WDMApp’s goal for coupled-code performance was to be at least 50× faster than an analogous code run on the Oak Ridge National Laboratory’s (ORNL’s) Titan, which was the fastest supercomputer in the world when the project started in 2016. WDMApp’s runs on ORNL’s Frontier—the current fastest supercomputer in the world—significantly exceeded that goal with a coupled-code performance of 301× faster than Titan (with XGC-GEM coupling).
The WDMApp team is planning its hero run on Frontier to make its first plasma predictions for the ITER tokamak.
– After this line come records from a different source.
(* ===== verification/Prelude.v ===== *)
(** * Verification of the minibase userspace

    minibase is a set of static Linux programs on a C library of its own
    (src/lib): no libc, no threads, no shared memory between processes, and in
    most programs no allocation beyond a few static arrays and a heap that only
    grows.  This development translates parts of it into functions of Rocq,
    line by line, and proves what the parts are there for.

    ** The parts of the program

    - src/lib/string, src/lib/format, src/lib/util, src/lib/time: blocks,
      strings, numbers, dates, sorting.  Pure code on memory of the caller.
    - src/lib/crypto: hashes, key derivation, AES; used by the supplicant and
      the disk encryption tools.
    - src/lib/nlusctl: the protocol between a service and its control client,
      over a local socket; src/lib/netlink: the protocol between a program and
      the kernel.  Both pack attributes into a buffer, send it in one call, and
      take received messages apart.
    - src/lib/lzma.c: the decoder of compressed packages and modules.
    - src/src/wsupp: the Wi-Fi supplicant.  Its events (netlink messages,
      packets on a raw socket, a timer, the exit of a script, commands of a
      client) drive three state machines: station choice, connection, and the
      EAPOL handshake; it uses lib/netlink, lib/nlusctl and lib/crypto.
    - src/src/svchub: pid 1.  It starts the services, restarts those that die,
      keeps their output, answers the control client, and runs the boot and
      shutdown scripts; it uses lib/nlusctl.
    - src/src/msh: the interpreter of start-up scripts.  A parser that is a state
      machine over characters puts the words of a command on the heap, and calls
      it through a table; the variables are entries below the words.
    - The other programs (src/src/...): see what is not modelled, below.

    ** The files

    Every definition that models code names its source in brackets in the
    comment before it: the path under src/, the function, and lines where the
    definition is a part of a function.  Functions, fields and constants keep
    the names of the code.

    - [Prelude]: integers of C, lists indexed by [Z], tactics.
    - [Mem], [Str], [Fmt], [Parse]: lib/string and lib/format on a memory that
      maps addresses to bytes.  The promise of a formatter to its callers is
      the class [Fmt.Emits]; formatters are composed by its instances.
    - [Qsort]: lib/util/qsort.c on an array of any type; what it asks of a
      comparator is the class [Qsort.ThreeWay].
    - [Time]: lib/time, and the proleptic Gregorian calendar as specification.
    - [Arr]: a buffer that the code owns as the list of its bytes; a pointer
      into it is an offset.  Uninitialised locals are the class [Arr.Locals].
    - [Sha], [ShaSpec], [Md]: lib/crypto/sha*, pbkdf2*; FIPS 180-4, RFC 2104 and
      RFC 2898; and that the code computes them.  What the common part of both
      hashes needs of a block function is the class [ShaSpec.CoreSpec].
    - [Aes], [AesSpec], [Keywrap]: lib/crypto/aes128*; FIPS 197 and RFC 3394.
    - [Scrypt], [ScryptSpec]: lib/crypto/scrypt.c over the same PBKDF2; RFC 7914.
    - [Nlusctl], [Nlsock]: lib/nlusctl, messages and sockets.
    - [Netlink]: lib/netlink.
    - [Sys], [State], [Exits]: programs that call an arbitrary kernel, that have
      global variables, that may exit; weakest preconditions for them.
    - [Wsupp] (state, scan table: wsupp_slots.c, wsupp_bssid.c), [WsLink]
      (wsupp_nlauth.c, wsupp_nlscan.c, wsupp_nlkeys.c, sending in
      wsupp_eapol.c), [Apsel] (wsupp_apsel.c, wsupp_netlink.c, wsupp_script.c,
      timers), [Eapol] (receiving in wsupp_eapol.c): the code of the supplicant.
      [Wskeep]: what its parts leave alone.  [Handshake], [Fourway], [Krack]:
      the theorems.  [Wlimits]: deviations.
    - [Svchub]: the code of the supervisor.  [SvcRing], [SvcTable]: the theorems.
      [Svclimits]: deviations.
    - [Lzma]: lib/lzma.c.  [LzmaSafe]: safety, termination and margins.
      [LzmaSpec]: the format.  [LzmaCode]: the decoder decodes it.
    - [Cstr]: lib/string on strings that the code owns.  [Util]: lib/util and
      lib/sigset.c as msh uses them.
    - [Msh] (msh_common.c, msh_parser.c, msh.c), [MshCmd] (msh_cmd_*.c): the code of
      the interpreter, over the memory of [Mem].  [MshMem]: its heap, and the table of
      variables as a list.  [MshEnv]: walks over variables and environment.
      [MshVar]: the commands on variables as functions.  [MshParse]:
      substitution.  [MshSafe], [MshCmdSafe], [MshScript]: the other commands, the
      parser, and that no run faults.  [MshLaws]: what the commands promise.
      [MshSpec]: scripts as trees of system calls.  [MshRun]: msh follows them.
      [Mshlimits]: deviations.

    ** How code becomes a definition

    - An integer is a [Z].  Where the C type can truncate or wrap, the wrap is
      written ([u8] ... [u64], [s8] ... [s64]); [char] is signed, [int] has 32
      bits, [long] and pointers 64, and the byte order is little-endian
      (x86_64).
    - A fault of the program, an access outside of an object or past the end
      of an array, is [None] of the outermost [option].  A theorem that says
      that a function returns [Some] therefore states its memory safety.
    - A program that calls the kernel extends a trace of calls and replies.  The
      kernel is the class [State.Kern], any function of what happened so far and
      of the call: the theorems hold for every kernel, hence for every timing,
      every failure and every interleaving with other processes, so far as
      these can be seen by the program.  Its state is a record of the global
      variables, changed by explicit record updates.
    - An event loop is a step relation on state and trace ([Krack], [SvcTable]);
      invariants are proved by induction on reachability.
    - Errors are what they are in the code, negative integers, or NULL.

    Loops whose recursion is not structural take fuel, and running out of it is
    the fault [None], so that a theorem must show the fuel to be enough:
    - a walk over a string has one turn per byte of the memory and one more
      ([Str.str_fuel]); a number has less than 64 digits ([Fmt.len_fuel]);
    - [qsortx] has fuel for each level and each step of the partition, and
      [qsortx_sorts] shows the result;
    - a walk over attributes has one turn per byte of the message
      ([uc_get_safe], [nl_attr_k_in_finds]);
    - [lzma_inflate] is given its fuel; [lzma_inflate_terminates] shows that the
      room in the output and one more are enough, for every input;
    - the loops of [svchub] that read from the kernel until it has no more
      ([check_children], [check_signal], [process_sigfd]) are given their fuel:
      a kernel that always has one more child to report is possible, and the
      theorems, about safety, hold for every fuel;
    - so are the loops of [msh] that read a script ([read_loop]) or wait for the kernel
      ([wait_child], [watch_ino_for]): there the run is cut off when the fuel
      ends, as if the process were looked at in the middle of it, and [msh_safe]
      holds for every fuel.  Loops over memory in msh have as much fuel as the
      part of the memory they walk over, and that is shown to be enough.

    ** What the theorems show

    - The supplicant (C1, C2, C3, C7, C8): no packet makes it
      access memory outside of its objects; keys are installed only for packets
      with a valid integrity code and a new replay counter; the pairwise key is
      installed once for each handshake, in every reachable state, so that
      replayed packets do not reset packet numbers; a correct access point is
      answered as IEEE 802.11 says and its keys are installed.
    - The decoder (C4 to C6): it decodes every stream of the format,
      returns for every input, and keeps the promise about margins its header
      makes.
    - The supervisor (C9, C10): the table of processes and the children
      agree until shutdown; a client gets the end of the output of a service.
    - Cryptography (C15 to C22): refinement of the standards, and inverses.
    - Messages (C23 to C28): packing is all or nothing, parsing is safe
      on arbitrary bytes, what was packed is what is read, a cut stream of
      netlink messages is put together again; a live control socket is never
      removed (C29).
    - The library (C30 to C40): sorting, the calendar, strings, and the round
      trips of formatting and parsing.
    - The interpreter (C11 to C14): whatever the script, the arguments,
      the environment and the kernel's replies, it stays inside of its memory; a
      script does what a specification without memory says of its text, call by
      call; an error is reported once and ends it; the table of variables stays
      well-formed.

    What the code does otherwise than its authors mean is proved too, in
    [Wlimits], [Svclimits] and [Mshlimits] and beside the functions concerned
    ([natcmp_cycle], [fmtint_minus_overrun], [fmtpad_overrun],
    [parseipmask_uninitialised], [uc_get_str_overread], [uc_add_str_revives],
    [nl_get_of_len_overread], [nl_get_str_absent], [lzma_create_fresh],
    [peek_back_start]).

    ** Hypotheses

    The kernel and the contents of uninitialised variables are arbitrary, except
    for what the theorems on msh need: the break stays in a window of the address
    space ([MshMem.BrkKern]) and replies are no longer than what was asked for
    ([MshCmdSafe.ReplyKern]).  Build
    time paths of svchub are the class [Svchub.Config].  No hypothesis is made
    about other code: what the modelled functions call is modelled as well,
    except for system calls.  Where a theorem restricts its inputs (a length
    below [2^31], a year, a key of 64 bytes), the code behaves differently
    outside of them, and the comment says so.

    ** What is not modelled

    - System call stubs, start-up assembly and kernel structures (lib/arch,
      lib/bits, lib/sys): the interface of the kernel.
    - Tables of names and debugging output: lib/format/fmterr.c, the dump_*.c
      files of lib/netlink and lib/nlusctl; formatting for 32-bit targets.
    - wsupp: its control protocol, start-up requests and poll loop.  svchub:
      the texts it prints, and what a child does before execve.
    - The other programs, buffered output, option letters, and what is
      not used by the modelled programs in lib/util: most are sequences of system
      calls and printing; those with a core of their own (dhconf, timed, cpio,
      kmod, mpac) would be the next to model.
    - msh: the commands setcaps, setcpus and waitfor are modelled, but left out of
      the table in [msh_safe]: they do leave their objects ([Mshlimits]).  [MshSpec]
      describes 14 commands; of the others only safety is shown. *)
From stdpp Require Export prelude list gmap fin_maps.
From Stdlib Require Export ZArith Lia.
Open Scope Z_scope.

(** ** C integers

    Integer values are [Z]; every place where the C type can truncate is an
    explicit wrap.  [uN] is reduction to an unsigned type, [sN] conversion to
    a two's complement signed type. *)
Definition uwrap (w x : Z) : Z := x mod 2 ^ w.
Definition swrap (w x : Z) : Z := (x + 2 ^ (w - 1)) mod 2 ^ w - 2 ^ (w - 1).

Abbreviation u8 := (uwrap 8).
Abbreviation u16 := (uwrap 16).
Abbreviation u32 := (uwrap 32).
Abbreviation u64 := (uwrap 64).
Abbreviation s8 := (swrap 8).
Abbreviation s16 := (swrap 16).
Abbreviation s32 := (swrap 32).
Abbreviation s64 := (swrap 64).

Lemma uwrap_range w x : 0 <= w -> 0 <= uwrap w x < 2 ^ w.
Proof. intros. apply Z.mod_pos_bound. lia. Qed.

Lemma uwrap_small w x : 0 <= x < 2 ^ w -> uwrap w x = x.
Proof. intros. by apply Z.mod_small. Qed.

Lemma swrap_small w x : 0 < w -> - 2 ^ (w - 1) <= x < 2 ^ (w - 1) -> swrap w x = x.
Proof.
  intros Hw Hx. unfold swrap.
  assert (2 ^ w = 2 * 2 ^ (w - 1)) as Hp.
  { rewrite <- Z.pow_succ_r by lia. f_equal. lia. }
  rewrite Z.mod_small by lia. lia.
Qed.

Lemma uwrap_idemp w x : 0 <= w -> uwrap w (uwrap w x) = uwrap w x.
Proof. intros. apply uwrap_small, uwrap_range. lia. Qed.

Lemma s32_small x : - 2147483648 <= x < 2147483648 -> s32 x = x.
Proof. intros. apply swrap_small; lia. Qed.

Lemma u32_small x : 0 <= x < 4294967296 -> u32 x = x.
Proof. intros. apply uwrap_small; lia. Qed.

Lemma u64_small x : 0 <= x < 2 ^ 64 -> u64 x = x.
Proof. intros. by apply uwrap_small. Qed.

Lemma s64_small x : - 9223372036854775808 <= x < 9223372036854775808 -> s64 x = x.
Proof. intros. apply swrap_small; lia. Qed.

(** Or is a sum where no bit is in both. *)
Lemma lor_disjoint a b k :
  0 <= k -> a mod 2 ^ k = 0 -> 0 <= b < 2 ^ k -> Z.lor a b = a + b.
Proof.
  intros Hk Ha Hb.
  assert (Z.land a b = 0) as Hl.
  { apply Z.bits_inj'. intros i Hi. rewrite Z.land_spec, Z.bits_0.
    destruct (decide (i < k)).
    - rewrite <- (Z.mod_pow2_bits_low a k i) by lia. by rewrite Ha, Z.bits_0.
    - rewrite <- (Z.mod_small b (2 ^ k)) by done.
      rewrite (Z.mod_pow2_bits_high b k i) by lia. by rewrite andb_false_r. }
  by rewrite <- Z.lxor_lor, <- Z.add_nocarry_lxor.
Qed.

Lemma land_byte x : Z.land x 255 = x mod 256.
Proof. change 255 with (Z.ones 8). by rewrite Z.land_ones. Qed.

(** C division and remainder truncate towards zero. *)
Abbreviation cdiv := Z.quot.
Abbreviation crem := Z.rem.

(** ** Small automation *)

(** Split boolean comparisons of [Z] in the goal and the context. *)
Ltac zbool :=
  repeat match goal with
  | H : (_ && _)%bool = true |- _ => apply andb_true_iff in H as [? ?]
  | H : (_ || _)%bool = false |- _ => apply orb_false_iff in H as [? ?]
  | H : (_ <? _) = true |- _ => apply Z.ltb_lt in H
  | H : (_ <? _) = false |- _ => apply Z.ltb_ge in H
  | H : (_ <=? _) = true |- _ => apply Z.leb_le in H
  | H : (_ <=? _) = false |- _ => apply Z.leb_gt in H
  | H : (_ =? _) = true |- _ => apply Z.eqb_eq in H
  | H : (_ =? _) = false |- _ => apply Z.eqb_neq in H
  end.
“I think our result on the ITER plasma will be a first-of-its-kind. And beyond the lifetime of the project, which concludes in 2023, I expect there will be even further applications that will build on the foundation of WDMApp to produce results of even greater scientific impact,” Bhattacharjee said.
Furthermore, he foresees WDMApp becoming an important tool in the coming fusion-power industry, guiding designers to decide which reactors to build based on WDMApp’s predictions.
“I don’t think that industrial design of reactors can be done without knowing how the plasma, which sits at the heart of the machine, really performs. And these designs must be tested with predictive first-principles simulations of the kind that we are carrying out,” Bhattacharjee said.
Support for this research came from the ECP, a collaborative effort of the DOE Office of Science and the National Nuclear Security Administration, and from the DOE Office of Science’s Advanced Scientific Computing Research program. The OLCF is a DOE Office of Science user facility.